Medicine (United Kingdom) ; 49(12):751-755, 2021.
Article in English | EMBASE | ID: covidwho-1665307

ABSTRACT

Tuberculosis (TB) is a communicable, airborne infectious disease caused by the bacterium Mycobacterium tuberculosis (MTB). A quarter of the world's population is infected with TB, affecting all age groups. Infection with MTB results in latent or active disease. Latent infection is associated with a 10% lifetime risk of developing active disease, but this is much higher in those with concurrent immunosuppression. Despite being both preventable and curable, TB remains the leading cause of global death from a single infectious agent. Active disease most commonly affects the lungs but can spread to cause extrapulmonary disease anywhere in the body. Over half of individuals in the UK now present with features of extrapulmonary TB, those with HIV being at particular risk.
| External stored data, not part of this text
(** A miss when the cache is at capacity and not empty: the victim goes,
    the address comes last, and only RANDOM uses a draw. *)
Lemma access_miss_full (s : CacheSimulator) (g : Rng) (a : Z) :
  consistent s -> resident a s = false ->
  capacity s <= resident_count s -> cache s <> [] ->
  exists s',
    access a (s, g) = (Ret false, (s', rng_after_evict (policy s) g)) /\
    In (victim s g) (keys (cache s)) /\
    keys (cache s') = remove_first (victim s g) (keys (cache s)) ++ [a] /\
    frequency s' = match policy s with
                   | LFU => dict_setitem a 1 (dict_remove (victim s g) (frequency s))
                   | _ => frequency s
                   end /\
    accesses s' = accesses s ++ [a] /\
    consistent s'.
Proof.
  intros Hc Hr Hge Hne. rewrite (access_miss_unfold s g a Hr).
  destruct (count_miss_fields a s) as (Hc1 & Ec & Ecap & Epol & _).
  destruct (victim_count_miss a s g) as (Ev & Ef & _ & Eacc).
  specialize (Hc1 Hc). unfold resident_count in Hge.
  rewrite <- Ev, <- Ef, <- Eacc, <- Ec, <- Epol. rewrite <- Ec, <- Ecap in Hge.
  rewrite <- Ec in Hne.
  assert (Ha : ~ In a (keys (cache (count_miss a s))))
    by (rewrite Ec; apply dict_contains_false; exact Hr).
  set (s1 := count_miss a s) in *. clearbody s1.
  destruct (evict_exact s1 g Hc1 Hne) as (s2 & E2 & Hv & Hk2 & Hf2 & Hc2 & Hs2).
  assert (Ha2 : ~ In a (keys (cache s2))).
  { rewrite Hk2. intros H. apply Ha. eapply remove_first_incl; eauto. }
  destruct (insert_block_absent s2 (rng_after_evict (policy s1) g) a Hc2 Ha2)
    as (s3 & E3 & Hk3 & Hc3 & Hs3).
  pose proof (insert_block_frequency s2 (rng_after_evict (policy s1) g) a) as Hf3.
  rewrite E3 in Hf3. simpl fst in Hf3. simpl snd in Hf3.
  destruct Hs2 as (_ & P2 & _ & _ & A2 & _). destruct Hs3 as (_ & _ & _ & _ & A3 & _).
  destruct (log_rate_fields s3) as (L0 & L1 & _).
  destruct (log_rate_more s3) as (M1 & _ & M3).
  exists (log_rate s3). split.
  - rewrite update_on_miss_unfold. unfold bind at 1 2, get_self. fields.
    destruct (Z.geb_spec (Z.of_nat (List.length (cache s1))) (capacity s1)); [|lia].
    rewrite E2, E3. reflexivity.
  - rewrite L1, M1, M3, Hk3, Hk2, Hf3, P2, Hf2, A3, A2.
    split; [exact Hv|]. split; [reflexivity|].
    split; [destruct (policy s1); reflexivity|].
    split; [reflexivity|exact (L0 Hc3)].
Qed.
(** [app.get("/volunteers")].  Both [values()] and [res.json] stand inside
    the [try]: when a record cannot be revived or cannot be printed, the
    [catch] answers 500. *)
Definition get_volunteers (st : Store) : Response (list (Read_back Volunteer.t)) :=
  let volunteers := values (volunteersStorage st) in
  if existsb (fun volunteer => throws (volunteer_reading volunteer)) volunteers
     || existsb (fun volunteer => unprintable (volunteer_reading volunteer)) volunteers
  then json_error 500 volunteers_retrieve_failed
  else json_ok 200 "Volunteers retrieved successfully" (map read_back volunteers).

(** [app.post("/events")].  [new Date(req.body.dateTime)] stands inside the
    [try]: when it throws, the [catch] answers 500 and nothing is inserted. *)
Definition post_events (env : Env) (body : value) (st : Store)
    : Response Event.t * Store :=
  if negb (ToBoolean (get body "title"))
     || not_string (get body "title")
     || negb (ToBoolean (get body "description"))
     || not_string (get body "description")
     || negb (ToBoolean (get body "dateTime"))
     || negb (ToBoolean (get body "location"))
     || not_string (get body "location")
     || negb (ToBoolean (get body "organizerId"))
     || not_string (get body "organizerId")
  then (json_error 400 event_invalid_input, st)
  else
    match new_Date_of (get body "dateTime") with
    | None => (json_error 500 event_create_failed, st)
    | Some dateTime =>
        let event :=
          Event.new env (get body "title") (get body "description") dateTime
            (get body "location") (get body "organizerId") in
        (json_ok 201 "Event created successfully" event, insert_event event st)
    end.

(** [app.get("/events")].  An event holds text and dates only, which the
    map gives back as they were stored and the response can print: nothing
    in the [try] throws. *)
Definition get_events (st : Store) : Response (list Event.t) :=
  json_ok 200 "Events retrieved successfully" (values (eventsStorage st)).

(** [app.post("/registrations")].  Nothing in the [try] throws. *)
Definition post_registrations (env : Env) (body : value) (st : Store)
    : Response Registration.t * Store :=
  if negb (ToBoolean (get body "eventId"))
     || not_string (get body "eventId")
     || negb (ToBoolean (get body "volunteerId"))
     || not_string (get body "volunteerId")
     || negb (ToBoolean (get body "status"))
     || not_string (get body "status")
  then (json_error 400 registration_invalid_input, st)
  else
    let registration :=
      Registration.new env (get body "eventId") (get body "volunteerId")
        (get body "status") in
    (json_ok 201 "Registration created successfully" registration,
     insert_registration registration st).

(** [app.get("/registrations")].  A registration holds text, a date and
    [null] only: nothing in the [try] throws. *)
Definition get_registrations (st : Store) : Response (list Registration.t) :=
  json_ok 200 "Registrations retrieved successfully"
    (values (registrationsStorage st)).

(** [app.post("/feedbacks")].  Nothing in the [try] throws. *)
Definition post_feedbacks (env : Env) (body : value) (st : Store)
    : Response Feedback.t * Store :=
  if negb (ToBoolean (get body "volunteerId"))
     || not_string (get body "volunteerId")
     || negb (ToBoolean (get body "eventId"))
     || not_string (get body "eventId")
     || negb (ToBoolean (get body "feedback"))
     || not_string (get body "feedback")
     || negb (ToBoolean (get body "rating"))
     || not_number (get body "rating")
  then (json_error 400 feedback_invalid_input, st)
  else
    let feedback :=
      Feedback.new env (get body "volunteerId") (get body "eventId")
        (get body "feedback") (get body "rating") in
    (json_ok 201 "Feedback created successfully" feedback,
     insert_feedback feedback st).

(** [app.get("/feedbacks")].  A feedback holds text, a number and a date
    only: nothing in the [try] throws.  The record listed is the one the map
    holds; [JSON_shows] below tells how a response prints its rating. *)
Definition get_feedbacks (st : Store) : Response (list Feedback.t) :=
  json_ok 200 "Feedback retrieved successfully" (values (feedbacksStorage st)).

End Handlers.

(* ===================================================================== *)
(** * The service as a transition system *)
(* ===================================================================== *)

Inductive Request : Type :=
| POST_volunteers (body : value)
| GET_volunteer (id : string)
| GET_volunteers
| POST_events (body : value)
| GET_events
| POST_registrations (body : value)
| GET_registrations
| POST_feedbacks (body : value)
| GET_feedbacks.

Inductive Payload : Type :=
| a_volunteer (v : Volunteer.t)
| got_volunteer (o : option (Read_back Volunteer.t))
| all_volunteers (l : list (Read_back Volunteer.t))
| an_event (e : Event.t)
| all_events (l : list Event.t)
| a_registration (r : Registration.t)
| all_registrations (l : list Registration.t)
| a_feedback (f : Feedback.t)
| all_feedbacks (l : list Feedback.t).

Definition Response_map {A B : Type} (f : A -> B) (r : Response A) : Response B :=
  match r with
  | json_error status error => json_error status error
  | json_ok status message payload => json_ok status message (f payload)
  | uncaught => uncaught
  end.

Section Service.
Context {rt : Runtime}.

(** One request, served to completion. *)
Definition handle (env : Env) (req : Request) (st : Store)
    : Response Payload * Store :=
  match req with
  | POST_volunteers body =>
      let '(r, st') := post_volunteers env body st in (Response_map a_volunteer r, st')
  | GET_volunteer id => (Response_map got_volunteer (get_volunteer id st), st)
  | GET_volunteers => (Response_map all_volunteers (get_volunteers st), st)
  | POST_events body =>
      let '(r, st') := post_events env body st in (Response_map an_event r, st')
  | GET_events => (Response_map all_events (get_events st), st)
  | POST_registrations body =>
      let '(r, st') := post_registrations env body st in
      (Response_map a_registration r, st')
  | GET_registrations => (Response_map all_registrations (get_registrations st), st)
  | POST_feedbacks body =>
      let '(r, st') := post_feedbacks env body st in (Response_map a_feedback r, st')
  | GET_feedbacks => (Response_map all_feedbacks (get_feedbacks st), st)
  end.

(** The requests of a run are served one at a time, in order. *)
Fixpoint run (trace : list (Env * Request)) (st : Store) : Store :=
  match trace with
  | [] => st
  | (env, req) :: rest => run rest (handle env req st).2
  end.

Definition reachable (st : Store) : Prop :=
  exists trace, run trace empty_store = st.

End Service.

(* ===================================================================== *)
(** * The specification's words *)
(* ===================================================================== *)

(** A run of one or more characters that are neither white space nor [@]. *)
Definition is_run (s : string) : Prop :=
  s <> "" /\ forall c, In c (list_ascii_of_string s) -> not_space_at c = true.

(** "at least one non-whitespace/non-@ run, an @, another such run, a ., a
    final such run" *)
Definition email_pattern (s : string) : Prop :=
  exists a b c, s = a ++ "@" ++ b ++ "." ++ c /\ is_run a /\ is_run b /\ is_run c.

(** "name/email/contact non-empty text" *)
Definition nonempty_text (v : value) : Prop :=
  exists s, v = VStr s /\ s <> "".

(** "skills is a sequence -- empty sequence is accepted" *)
Definition is_sequence (v : value) : Prop :=
  exists l, v = VArr l.

(** "All four fields present and of correct shape (name/email/contact
    non-empty text; skills is a sequence)" *)
Definition volunteer_shape_of_spec (body : value) : Prop :=
  nonempty_text (get body "name") /\
  nonempty_text (get body "email") /\
  nonempty_text (get body "contact") /\
  is_sequence (get body "skills").

(** What the first test of the volunteer handler lets through: of the email
    it asks only that it be truthy. *)
Definition volunteer_shape_checked (body : value) : Prop :=
  nonempty_text (get body "name") /\
  ToBoolean (get body "email") = true /\
  nonempty_text (get body "contact") /\
  is_sequence (get body "skills").

Section Outcomes.
Context {rt : Runtime}.
Lemma webhook_event_run (event : pyval) (tr : trace) :
  well_formed_event event = true ->
  let tr1 := (tr ++ records (event_logs py event))%list in
  webhook_event py env net event tr =
  match auto_reply py env event with
  | [] => (Return tt, tr1)
  | req :: _ =>
      match net tr1 req with
      | Responded _ => (Return tt, (tr1 ++ [Post req])%list)
      | Failed cause => (Raise (RequestException cause), (tr1 ++ [Post req])%list)
      | Raised cause => (Raise (UnicodeEncodeError cause), (tr1 ++ [Post req])%list)
      end
  end.
Proof.
  intros Hwf. apply webhook_event_passes. now apply well_formed_passes.
Qed.


Lemma logs_records (l : list (level * string)) : logs (records l) = l.
Proof.
  induction l as [|[lv text] l IH]; simpl; [reflexivity | now rewrite IH].
Qed.

Lemma posts_records (l : list (level * string)) : posts (records l) = [].
Proof.
  induction l as [|[lv text] l IH]; simpl; [reflexivity | exact IH].
Qed.

Lemma webhook_event_not_object (bad : pyval) (tr : trace) :
  is_dict bad = false ->
  webhook_event py env net bad tr = (Raise (AttributeError (no_attribute bad "get")), tr).
Proof.
  intros Hd. destruct bad; try reflexivity; discriminate Hd.
Qed.

Lemma webhook_event_skipped (event : pyval) (tr : trace) :
  skipped_event event = true ->
  webhook_event py env net event tr = (Return tt, tr).
Proof.
  intros Hs. destruct event as [| | | | | |e]; try discriminate Hs.
  simpl in Hs. apply negb_true_iff in Hs.
  unfold webhook_event, bind, py_get, ret. now rewrite Hs.
Qed.

Lemma utf8_split_not_empty (s cur : string) (pending : nat) :
  s <> "" \/ cur <> "" -> utf8_split pending cur s <> [].
Proof.
  revert cur pending. induction s as [|c r IH]; intros cur pending H; simpl.
  - destruct H as [H|H]; [contradiction|]. destruct cur; [contradiction|discriminate].
  - destruct pending as [|[|k]].
    + destruct (utf8_len (byte c)) as [|[|n]]; try discriminate.
      * apply IH. right. discriminate.
      * apply IH. right. discriminate.
    + discriminate.
    + apply IH. right. destruct cur; discriminate.
Qed.

(** X13: the webhook answers every body, whatever it is and whatever the
    network does: either [{status: "ok"}] with HTTP 200, or HTTP 500 with
    [{status: "error", message: <cause>}], in which case the last thing
    done was to log that cause at ERROR level. *)
Theorem X13_webhook_always_answers (body : pyval) (tr : trace) :
  exists reply tr',
    webhook py env net body tr = (Return reply, tr') /\
    (reply = status_ok \/
     exists cause tr1,
       reply = webhook_error_reply cause /\
       tr' = (tr1 ++ [webhook_error_log cause])%list).
Proof.
  unfold webhook, try_except.
  match goal with
  | |- context [let (_, _) := ?c tr in _] => destruct (c tr) as [[reply|e] tr1] eqn:Hrun
  end.
  - exists reply, tr1. split; [reflexivity|]. left.
    apply bind_returns in Hrun as (? & ? & _ & Hrun).
    apply bind_returns in Hrun as (? & ? & _ & Hrun).
    apply bind_returns in Hrun as (? & ? & _ & Hrun).
    apply bind_returns in Hrun as (? & ? & _ & Hrun).
    cbv in Hrun. now injection Hrun as <- _.
  - eexists; eexists. split; [reflexivity|]. right.
    exists (exn_str e), tr1. split; reflexivity.
Qed.
(** [l1] is [l2] with some elements left out, the order kept. *)
Inductive subseq {A : Type} : list A -> list A -> Prop :=
| subseq_nil : subseq [] []
| subseq_skip x l1 l2 : subseq l1 l2 -> subseq l1 (x :: l2)
| subseq_keep x l1 l2 : subseq l1 l2 -> subseq (x :: l1) (x :: l2).

(** ** strings and time, as used by the selector *)

Module strings.

(** [Contains(s, substr)]: [substr] occurs in [s]. *)
Fixpoint Contains (s substr : string) : bool :=
  if String.prefix substr s then true
  else
    match s with
    | EmptyString => false
    | String _ t => Contains t substr
    end.

Definition is_upper (c : ascii) : bool :=
  (65 <=? Z.of_N (N_of_ascii c)) && (Z.of_N (N_of_ascii c) <=? 90).

Definition lower_ascii (c : ascii) : ascii :=
  if is_upper c then ascii_of_N (N_of_ascii c + 32) else c.

Fixpoint map_bytes (f : ascii -> ascii) (s : string) : string :=
  match s with
  | EmptyString => EmptyString
  | String c t => String (f c) (map_bytes f t)
  end.

Fixpoint all_bytes (p : ascii -> bool) (s : string) : bool :=
  match s with
  | EmptyString => true
  | String c t => p c && all_bytes p t
  end.

Definition isASCII (s : string) : bool :=
  all_bytes (fun c => Z.of_N (N_of_ascii c) <? 128) s.

(** [ToLower(s)]: the ASCII fast path of the library; on a string with a
    byte above 127 the library maps [unicode.ToLower] over the runes, which
    is the argument [mapLower]. *)
Definition ToLower (mapLower : string -> string) (s : string) : string :=
  if isASCII s then
    if all_bytes (fun c => negb (is_upper c)) s then s
    else map_bytes lower_ascii s
  else mapLower s.

End strings.

Module time.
In all cases, obtaining samples for TB culture is absolutely vital. Standard treatment is with quadruple therapy for 6 months, extended in TB meningitis and often TB bone infection. Adjunctive corticosteroids have proven benefit in TB meningitis and TB pericarditis, and can be considered in other circumstances, such as paradoxical reactions to starting treatment in miliary TB. Despite recent gains in diagnosing and treating TB cases worldwide, the global COVID-19 pandemic is likely to have significantly affected recent progress.